6 minute read

A Python implementation of the elegant algorithm introduced by Iain Murray et al. (2010).

Open In Colab Open on GitHub

The goal is to sample from a posterior distribution over latent parameters that is proportional to some likelihood times a multivariate gaussian prior that ties the latents to the observed data.

Given a vector \({\bf f} \sim \mathcal{N}(0, \Sigma)\) of latent variables and a likelihood \(L({\bf f}) = p(\text{data}\vert {\bf f})\), we want to sample the target distribution \(p^{\star}({\bf f})=\frac{1}{Z} \mathcal{N}({\bf f} ; 0, \Sigma) L({\bf f})\) where \(Z\).

Metropolis-Hastings sampling

With Metropolis-Hastings sampling, given a starting point \(\mathbf{f}\), we choose our next sample, \({\bf f}^\prime = \sqrt{1-\epsilon^2}{\bf f} + \epsilon{\bf \nu}\), where \(\nu \sim \mathcal{N(0,\Sigma)}\) and \(\epsilon \in [-1, 1]\) is a step-size parameter.
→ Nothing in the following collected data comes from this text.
Lemma group_lists_keeps b lt lines line :
  In line lines -> In line (group_lists b lt lines).
Proof.
  revert b lt. induction lines as [|l lines IH]; intros b lt Hin; [destruct Hin|].
  cbn [group_lists].
  destruct Hin as [->|Hin].
  - destruct (startswith (strip line) "<li>"), b; cbn [In]; auto.
  - destruct (startswith (strip l) "<li>"), b; cbn [In];
      auto using IH.
Qed.

Lemma group_lists_adds b lt lines t :
  (b = true -> lt = "ul") ->
  In t (group_lists b lt lines) ->
  In t lines \/ t = "<ul>" \/ t = "</ul>".
Proof.
  revert b lt. induction lines as [|l lines IH]; intros b lt Hlt Hin.
  - cbn [group_lists] in Hin. destruct b; [|destruct Hin].
    rewrite (Hlt eq_refl) in Hin. destruct Hin as [<-|[]]. auto.
  - cbn [group_lists] in Hin.
    destruct (startswith (strip l) "<li>") eqn:Hli.
    + destruct b.
      * destruct Hin as [<-|Hin]; [left; now left|].
        destruct (IH true lt Hlt Hin) as [H|H]; [left; now right|auto].
      * rewrite (li_not_numbered l Hli) in Hin.
        destruct Hin as [<-|[<-|Hin]]; [auto|left; now left|].
        destruct (IH true "ul" (fun _ => eq_refl) Hin) as [H|H];
          [left; now right|auto].
    + destruct b.
      * rewrite (Hlt eq_refl) in Hin.
        destruct Hin as [<-|[<-|Hin]]; [auto|left; now left|].
        destruct (IH false "ul" (fun H => False_ind _ (Bool.diff_false_true H)) Hin)
          as [H|H]; [left; now right|auto].
      * destruct Hin as [<-|Hin]; [left; now left|].
        destruct (IH false lt (fun H => False_ind _ (Bool.diff_false_true H)) Hin)
          as [H|H]; [left; now right|auto].
Qed.

(** X14.  The list loop drops no line, and the only lines it adds are
    [<ul>] and [</ul>]: numbered items too are put in an unordered list,
    since a line that starts with [<li>] never starts with a number. *)
Theorem group_lists_only_unordered (lines : list string) :
  (forall line, In line lines ->
                In line (group_lists false "None" lines)) /\
  (forall t, In t (group_lists false "None" lines) ->
             In t lines \/ t = "<ul>" \/ t = "</ul>").
Proof.
  split.
  - intros line. apply group_lists_keeps.
  - intros t. apply group_lists_adds. discriminate.
Qed.

End MarkupFacts.





(** ** Viewer *)

Module ViewerFacts.
Import Router Viewer.
Open Scope R_scope.

Ltac split_minmax :=
  unfold Rmax, Rmin; repeat destruct (Rle_dec _ _); try lra.

Lemma fitZoom_bounds vp n ns : 0.1 <= fitZoom vp n ns <= 1.
Proof. unfold fitZoom. split_minmax. Qed.

Lemma calculateMinZoom_bounds vp nodes :
  0.1 <= calculateMinZoom vp nodes <= 1.
Proof.
  destruct nodes as [|n ns]; cbn [calculateMinZoom];
    [lra|apply fitZoom_bounds].
Qed.

Lemma contentWidth_positive n ns : 0 < width n -> 0 < contentWidth n ns.
Proof.
  intros Hw. unfold contentWidth.
  pose proof (py_max_ge_acc (map (fun m => x m + width m) ns) (x n + width n)).
  pose proof (py_min_le_acc (map x ns) (x n)). lra.
Qed.

Lemma contentHeight_positive n ns : 0 < height n -> 0 < contentHeight n ns.
Proof.
  intros Hh. unfold contentHeight.
  pose proof (py_max_ge_acc (map (fun m => y m + height m) ns) (y n + height n)).
  pose proof (py_min_le_acc (map y ns) (y n)). lra.
Qed.

Lemma handle_zoom_range vp nodes st ev :
  calculateMinZoom vp nodes <= zoom st <= 3 ->
  calculateMinZoom vp nodes <= zoom (handle vp nodes st ev) <= 3.
Proof.
  intros Hz. pose proof (calculateMinZoom_bounds vp nodes) as Hm.
  destruct ev; cbn [handle].
  - unfold handleWheel. destruct ctrlKey; [|exact Hz].
    cbn [applyZoomWithMouseFocus applyZoom with_scroll with_optimal
         with_zoom zoom]. split_minmax.
  - unfold zoomIn.
    cbn [applyZoomWithMouseFocus applyZoom with_scroll with_optimal
         with_zoom zoom]. split_minmax.
  - unfold zoomOut.
    cbn [applyZoomWithMouseFocus applyZoom with_scroll with_optimal
         with_zoom zoom]. split_minmax.
  - unfold centerView. destruct nodes as [|n ns]; [exact Hz|].
    cbn [applyZoom with_scroll with_optimal with_zoom zoom calculateMinZoom].
    pose proof (fitZoom_bounds vp n ns). lra.
  - unfold startPanning. destruct onNode; exact Hz.
  - unfold mouseMoved, pan. destruct (isPanning st); exact Hz.
  - exact Hz.
Qed.
Lemma visitEntry_in_key_order rec o n hc (e : KeyType * MySignalAndChild) w :
  (forall s, child_ (snd e) = Some s -> rec_in_key_order rec s) ->
  NoDup (entryAddrs e) ->
  (forall c, child_ (snd e) = Some c -> sorted c) ->
  exists evs, trace (snd (visitEntry T rec o n hc e w)) = trace w ++ evs
              /\ fired_by (entryAddrs e) evs
              /\ key_order (childAt (child_ (snd e))) evs.
Proof.
  intros Hrec Hnd Hsorted. destruct e as [key [sp sub]].
  unfold visitEntry, entryAddrs in *. cbn [fst snd child_ signalPtr_] in *.
  assert (Hnil : exists evs : list (Event Node),
             trace w = trace w ++ evs
             /\ fired_by (childAddrs sub ++ ownAddr sp) evs
             /\ key_order (childAt sub) evs).
  { exists []. rewrite app_nil_r. split; [done|]. split; [constructor|].
    apply key_order_nil. }
  destruct (t_get T o key) as [ov| |]; [|done..].
  destruct (t_get T n key) as [nv| |]; [|done..].
  apply NoDup_app in Hnd as (Hnds & Hdisj & _).
  assert (Hsub : exists evs, trace (snd (recurse rec sub ov nv w)) = trace w ++ evs
                             /\ fired_by (childAddrs sub) evs
                             /\ key_order (childAt sub) evs).
  { unfold recurse. destruct sub as [s|].
    2:{ exists []. rewrite app_nil_r. split; [done|]. split; [constructor|].
        apply key_order_nil. }
    pose proof (Hrec s eq_refl ov nv w Hnds (Hsorted s eq_refl)) as H.
    by destruct (rec s ov nv w) as [[r s'] w']. }
  destruct Hsub as (evs1 & Ht1 & Hf1 & Hk1).
  destruct (recurse rec sub ov nv w) as [[r sub'] w1]. cbn [fst snd] in *.
  assert (Hjoin : forall w2 evs2,
            trace w2 = trace w1 ++ evs2 -> fired_by (ownAddr sp) evs2 ->
            exists evs, trace w2 = trace w ++ evs
                        /\ fired_by (childAddrs sub ++ ownAddr sp) evs
                        /\ key_order (childAt sub) evs).
  { intros w2 evs2 Ht2 Hf2. exists (evs1 ++ evs2).
    split; [by rewrite Ht2, Ht1, app_assoc|]. split.
    - apply Forall_app. split.
      + apply (fired_by_mono _ _ _ Hf1). intros x Hx. apply elem_of_app. by left.
      + apply (fired_by_mono _ _ _ Hf2). intros x Hx. apply elem_of_app. by right.
    - intros pfx k1 r1 k2 r2 a b Hlt Ha Hb.
      apply (fires_before_left a b (ownAddr sp)); [by eapply Hk1|done|..].
      + intros Hin. by apply (Hdisj a (childAt_elem _ _ _ Ha)).
      + intros Hin. by apply (Hdisj b (childAt_elem _ _ _ Hb)). }
  assert (Hstop : exists evs, trace w1 = trace w ++ evs
                              /\ fired_by (childAddrs sub ++ ownAddr sp) evs
                              /\ key_order (childAt sub) evs).
  { apply (Hjoin w1 []); [by rewrite app_nil_r|constructor]. }
  destruct r as [[|]| |]; [| |done..].
  - destruct (notify_events sp ov nv w1) as (evs2 & Ht2 & Hf2%own_events).
    pose proof (Hjoin _ evs2 Ht2 Hf2) as H.
    by destruct (notify sp ov nv w1) as [[[]| |] w2].
  - destruct (compareAndNotify_events T sp ov nv hc w1) as (evs2 & Ht2 & Hf2%own_events).
    pose proof (Hjoin _ evs2 Ht2 Hf2) as H.
    by destruct (compareAndNotify T sp ov nv hc w1) as [[[hc' sp']| |] w2].
Qed.
(** X11, witness: the instance probe fails with a 503; the disk decides. *)
Lemma GetState_probes_disk_when_needed_witness :
  let w := Mock.failing is_call_instance Mock.unavailable
             (Mock.with_disk true Mock.empty) in
  let o := @GetState Mock.cloud Mock.host w in
  @newComputeUtil_ Mock.cloud Mock.host w = (inl Mock.host, w) /\
  @instance_ Mock.cloud Mock.host w = ((None, Some Mock.unavailable), w) /\
  calls (trace o) = [call_newComputeUtil; call_instance; call_disk] /\
  result o = (state.Stopped, None).
Proof.
  intros w o.
  destruct (@GetState_probes_disk_when_needed Mock.cloud Mock.host w Mock.host w
              None (Some Mock.unavailable) w eq_refl eq_refl) as [Hcalls _].
  do 2 (split; [reflexivity|]).
  split; [exact Hcalls | reflexivity].
Defined.

(** X12, witness: the instance exists, but the probe fails with a 503;
    the check for a new host passes all the same. *)
Lemma PreCreateCheck_drops_probe_error_witness :
  let w := Mock.failing is_call_instance Mock.unavailable Mock.running in
  let o := @PreCreateCheck Mock.cloud Mock.host w in
  Mock.remoteInstance w <> None /\
  @newComputeUtil_ Mock.cloud Mock.host w = (inl Mock.host, w) /\
  @Projects_Get_ Mock.cloud Mock.host (Project Mock.host) w = (None, w) /\
  @instance_ Mock.cloud Mock.host w = ((None, Some Mock.unavailable), w) /\
  Userdata Mock.host = "" /\
  result o = None.
Proof.
  intros w o.
  destruct (@PreCreateCheck_drops_probe_error Mock.cloud Mock.host w Mock.host w w
              None (Some Mock.unavailable) w eq_refl eq_refl eq_refl eq_refl)
    as [Hiff _].
  split; [discriminate|].
  do 4 (split; [reflexivity|]).
  apply Hiff. reflexivity.
Defined.

(** X13, witness: user data in a readable file. *)
Lemma PreCreateCheck_inlines_userdata_witness :
  let d := set_Userdata "/etc/cloud.yaml" Mock.host in
  let o := @PreCreateCheck Mock.cloud d Mock.empty in
  @newComputeUtil_ Mock.cloud d Mock.empty = (inl d, Mock.empty) /\
  @Projects_Get_ Mock.cloud d (Project d) Mock.empty = (None, Mock.empty) /\
  @instance_ Mock.cloud d Mock.empty = ((None, Some Mock.notFound), Mock.empty) /\
  UseExisting d = false /\
  Userdata d <> "" /\
  result o = None /\
  Userdata (driver o) = "#cloud-config from /etc/cloud.yaml".
Proof.
  intros d o.
  assert (Hu : Userdata d <> "") by discriminate.
  destruct (@PreCreateCheck_inlines_userdata Mock.cloud d Mock.empty d Mock.empty
              Mock.empty None (Some Mock.notFound) Mock.empty
              eq_refl eq_refl eq_refl eq_refl Hu) as [_ [_ [Hres Hdrv]]].
  do 4 (split; [reflexivity|]).
  split; [exact Hu|]. split; [exact Hres|].
  unfold o. rewrite Hdrv. reflexivity.
Defined.

(** X14, witness: the project lookup fails. *)
Lemma PreCreateCheck_project_failure_witness :
  let w := Mock.failing is_call_Projects_Get Mock.unavailable Mock.empty in
  let o := @PreCreateCheck Mock.cloud Mock.host w in
  @newComputeUtil_ Mock.cloud Mock.host w = (inl Mock.host, w) /\
  @Projects_Get_ Mock.cloud Mock.host (Project Mock.host) w = (Some Mock.unavailable, w) /\
  result o = Some (fmt.Errorf "Project with ID %q not found. %v"
                     [argString "proj"; argError Mock.unavailable]) /\
  calls (trace o) = [call_newComputeUtil; call_Projects_Get].
Proof.
  intros w o.
  pose proof (@PreCreateCheck_project_failure Mock.cloud Mock.host w Mock.host w w
                Mock.unavailable eq_refl eq_refl) as H.
  do 2 (split; [reflexivity|]).
  unfold o. rewrite H. split; reflexivity.
Defined.

(** X17, witness: removing a host of which nothing exists remotely. *)
Lemma Remove_of_nothing_succeeds_witness :
  let o := @Remove Mock.cloud Mock.host Mock.empty in
  @newComputeUtil_ Mock.cloud Mock.host Mock.empty = (inl Mock.host, Mock.empty) /\
  fst (@deleteInstance_ Mock.cloud Mock.host Mock.empty) = Some Mock.notFound /\
  result o = None /\
  calls (trace o) =
    [call_newComputeUtil; call_deleteInstance; call_deleteDisk;
     call_externalFirewallRule; call_internalFirewallRule].
Proof.
  intros o.
  destruct (@Remove_of_nothing_succeeds Mock.cloud Mock.host Mock.empty Mock.host
              Mock.empty eq_refl eq_refl eq_refl (fun _ => eq_refl) (fun _ => eq_refl))
    as [Hres _].
  do 2 (split; [reflexivity|]).
  split; [exact Hres | reflexivity].
Defined.

(** Removing twice: the second run finds nothing and succeeds. *)
Example Remove_twice :
  let o1 := @Remove Mock.cloud Mock.host Mock.running in
  let o2 := @Remove Mock.cloud (driver o1) (world o1) in
  result o1 = None /\ result o2 = None /\
  world o1 = Mock.empty /\ world o2 = Mock.empty /\
  existsb is_call_CleanUpFirewallRule (calls (trace o1)) = true /\
  existsb is_call_CleanUpFirewallRule (calls (trace o2)) = false.
Proof.
  vm_compute. repeat split.
Qed.

(** X18, witness: removing a running host with both rules in place. *)
Lemma Remove_cleans_up_what_it_found_witness :
  let o := @Remove Mock.cloud Mock.host Mock.running in
  @newComputeUtil_ Mock.cloud Mock.host Mock.running = (inl Mock.host, Mock.running) /\
  In (call_CleanUpFirewallRule "external-firewall-rule", None) (trace o) /\
  In (call_externalFirewallRule, None) (trace o) /\
  forallb is_Remove_call (calls (trace o)) = true.
Proof.
  intros o.
  destruct (@Remove_cleans_up_what_it_found Mock.cloud Mock.host Mock.running Mock.host
              Mock.running eq_refl) as [Hcalls [_ [_ [_ Hclean]]]].
  assert (Hin : In (call_CleanUpFirewallRule "external-firewall-rule", None) (trace o)).
  { cbn. tauto. }
  split; [reflexivity|]. split; [exact Hin|].
  split; [|exact Hcalls].
  destruct (Hclean _ _ Hin) as [[_ H]|[Hkey _]]; [exact H | discriminate Hkey].
Defined.

(** The URL of a host with an IPv4 and with an IPv6 address. *)
Example GetURL_addresses :
  result (@GetURL Mock.cloud Mock.host Mock.running) = ("tcp://203.0.113.7:2376", None) /\
  result (@GetURL Mock.cloud Mock.host (Mock.with_address "2001:db8::7" Mock.running)) =
    ("tcp://[2001:db8::7]:2376", None) /\
  result (@GetURL Mock.cloud Mock.host (Mock.with_address "" Mock.running)) =
    ("", Some drivers.ErrHostIsNotRunning).
Proof.
  vm_compute. repeat split.
Qed.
The move from \({\bf f} \rightarrow {\bf f}^\prime\) is accepted with probability \(p = \min(1,L({\bf f}^\prime)/L({\bf f}))\).

The issue with MH is that \(\epsilon\) must be tuned, usually via preliminary runs of the sampler. We can visualize at how our choice of \(\epsilon\) affects \({\bf f}^\prime\).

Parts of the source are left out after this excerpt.